Debaixo do pé de manga depois do almoço tirei uma cesta, ouvi um rangido da janela, o fechar para os pernilongos não entrarem, afinal era uma tarde quente, o ar rarefeito e luz da lamparina em cima da mesa.

Não foi difícil transpor o portão: um ligeiro empurrão e ela se abriu, devagar, rinchando nas dobradiças. Vi avançando por entre o mato do jardim. Alguma coisa deslizou junto ao meu pés – um rato, certamente, ou mesmo um lagarto. Engoli em seco e prossegui a caminhada, seguindo meus pensamentos.

Ao chegar a varanda, notei algo que estava me seguindo. Mas não dei bola, afinal nada tinha visto entrei continuei. Adentrei na casa, os degraus de pedra em plena escuridão e tateando pela parede à procura da porta. Tinha trazido comigo uma caixa de fósforos e uma vela, mas não era prudente acendê-la ali: poderia chamar a atenção de alguém na rua, algum guarda-noturno rondando por lá.

Encontrei a porta do quarto sem forçar abri o trinco. Estava trancada por dentro, não teve jeito de abrir totalmente. Era tão fraca, a madeira parecia podre, e eu seria capaz de arrombá-la com um pontapé, só que faria muito barulho. Preferi forçar a janela que dava também para a varanda. Era só quebrar o vidro, meter a mão e puxar o trinco.

Como estava de sapatão e bati fortemente com o salto no vidro, que se espatifou num tremendo ruído. Assustando fiquei, meu primeiro impulso foi fugir correndo.
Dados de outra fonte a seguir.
Lemma plasmaFlux_useFrame_airborne m s dt :
  0 < PlasmaFluxApp.altitude s ->
  let alt := PlasmaFluxApp.altitude s in
  let v := PlasmaFluxApp.speed s in
  let a := - 9.81 - 0.5 * density alt * v ^ 2 * 0.81 * (50 * 10) / 2e5 in
  let newSpeed := Rmax (v + a * dt) 200 in
  PlasmaFluxApp.useFrame true m s dt =
    PlasmaFluxApp.mkState (Rmax (alt - newSpeed * dt) 0) newSpeed
      (heatOf alt v m) (density alt * v ^ 3).
Proof.
  intros H. unfold PlasmaFluxApp.useFrame. cbn [negb].
  destruct (Rle_dec (PlasmaFluxApp.altitude s) 0) as [Hle|_]; [lra|].
  destruct (Rgt_dec (PlasmaFluxApp.altitude s) 0) as [_|Hn];
    [|exfalso; apply Hn; exact H].
  unfold_consts. f_equal; lra.
Qed.

Lemma simulate_grounded frames s :
  altitude s <= 0 -> simulate App.useFrame frames s = s.
Proof.
  intros H. unfold simulate. induction frames as [|f fs IH]; cbn.
  - reflexivity.
  - rewrite useFrame_grounded by exact H. exact IH.
Qed.

Lemma useFrame_speed_floor m s dt :
  0 < altitude s -> 200 <= speed (App.useFrame true m s dt).
Proof.
  intros H. rewrite useFrame_airborne by exact H. cbn [speed].
  apply Rmax_r.
Qed.

Lemma heatOf_nonneg a v m : 0 <= v -> m <= 5 -> 0 <= heatOf a v m.
Proof.
  intros Hv Hm. unfold heatOf, reductionFactor.
  pose proof (density_pos a) as Hd.
  assert (0 <= v ^ 3) by (apply pow_le; exact Hv).
  assert (0 <= density a * v ^ 3) by nra.
  assert (0 <= 1 - m / 5) by lra.
  assert (0 <= density a * v ^ 3 * (1 - m / 5)) by nra.
  lra.
Qed.

Lemma heatOf_antitone a v m1 m2 :
  0 <= v -> m1 <= m2 -> heatOf a v m2 <= heatOf a v m1.
Proof.
  intros Hv Hm. unfold heatOf, reductionFactor.
  pose proof (density_pos a) as Hd.
  assert (0 <= v ^ 3) by (apply pow_le; exact Hv).
  assert (0 <= density a * v ^ 3) by nra.
  assert (density a * v ^ 3 * (1 - m2 / 5) <= density a * v ^ 3 * (1 - m1 / 5))
    by (apply Rmult_le_compat_l; lra).
  lra.
Qed.

Lemma useFrame_invariant b m s dt :
  stateInvariant s -> stateInvariant (App.useFrame b m s dt).
Proof.
  intros [Ha Hv].
  destruct b; [|rewrite useFrame_paused; split; assumption].
  destruct (Rle_dec (altitude s) 0) as [Hle|Hgt].
  - rewrite useFrame_grounded by exact Hle. split; assumption.
  - rewrite useFrame_airborne by lra. split; cbn [altitude speed].
    + apply Rmax_r.
    + eapply Rle_trans; [|apply Rmax_r]. lra.
Qed.

Lemma useFrame_heat_nonneg b m s dt :
  0 <= speed s -> 0 <= effectiveHeat s -> m <= 5 ->
  0 <= effectiveHeat (App.useFrame b m s dt).
Proof.
  intros Hv Hh Hm.
  destruct b; [|rewrite useFrame_paused; exact Hh].
  destruct (Rle_dec (altitude s) 0) as [Hle|Hgt].
  - rewrite useFrame_grounded by exact Hle. exact Hh.
  - rewrite useFrame_airborne by lra. cbn [effectiveHeat].
    apply heatOf_nonneg; assumption.
Qed.

(** Along any run whose [magnetPower] stays at most 5 (the slider keeps it
    in [0, 4]) the published state satisfies the invariant and the published
    heat is not negative. *)
Lemma simulate_invariant frames :
  Forall (fun f => magnetPower f <= 5) frames ->
  forall s, stateInvariant s -> 0 <= effectiveHeat s ->
  stateInvariant (simulate App.useFrame frames s) /\
  0 <= effectiveHeat (simulate App.useFrame frames s).
Proof.
  unfold simulate. induction 1 as [|f fs Hf _ IH]; intros s Hs Hh; cbn.
  - split; assumption.
  - apply IH.
    + apply useFrame_invariant. exact Hs.
    + apply useFrame_heat_nonneg; [apply Hs | exact Hh | exact Hf].
Qed.

(** Hence the heat handed to the ray-marching shader is never negative. *)
Lemma uniform_heat_nonneg frames u cameraPosition shipBottomY :
  Forall (fun f => magnetPower f <= 5) frames ->
  0 <= RayMarchApp.u_effectiveHeat
         (RayMarchApp.AtmosphereVolume_useFrame u
            (simulate RayMarchApp.useFrame frames RayMarchApp.initialState)
            cameraPosition shipBottomY).
Proof.
  intros HF. cbn [RayMarchApp.AtmosphereVolume_useFrame
                  RayMarchApp.u_effectiveHeat].
  apply (simulate_invariant frames HF App.initialState).
  - split; cbn; lra.
  - cbn. lra.
Qed.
Como não aconteceu nada, ao fim de algum tempo resolvi continuar a minha missão. Já aberta a janela, pulei. Já dentro de casa, eu arrisquei a acender a vela.

Era uma sala grande, onde não tinha nada, a não ser poeira e manchas de mofo pelas paredes forrados de papel estampado. A chama da vela, trêmula, projetava sombras que se mexiam, pelos cantos, ameaçadoras, enquanto avançava.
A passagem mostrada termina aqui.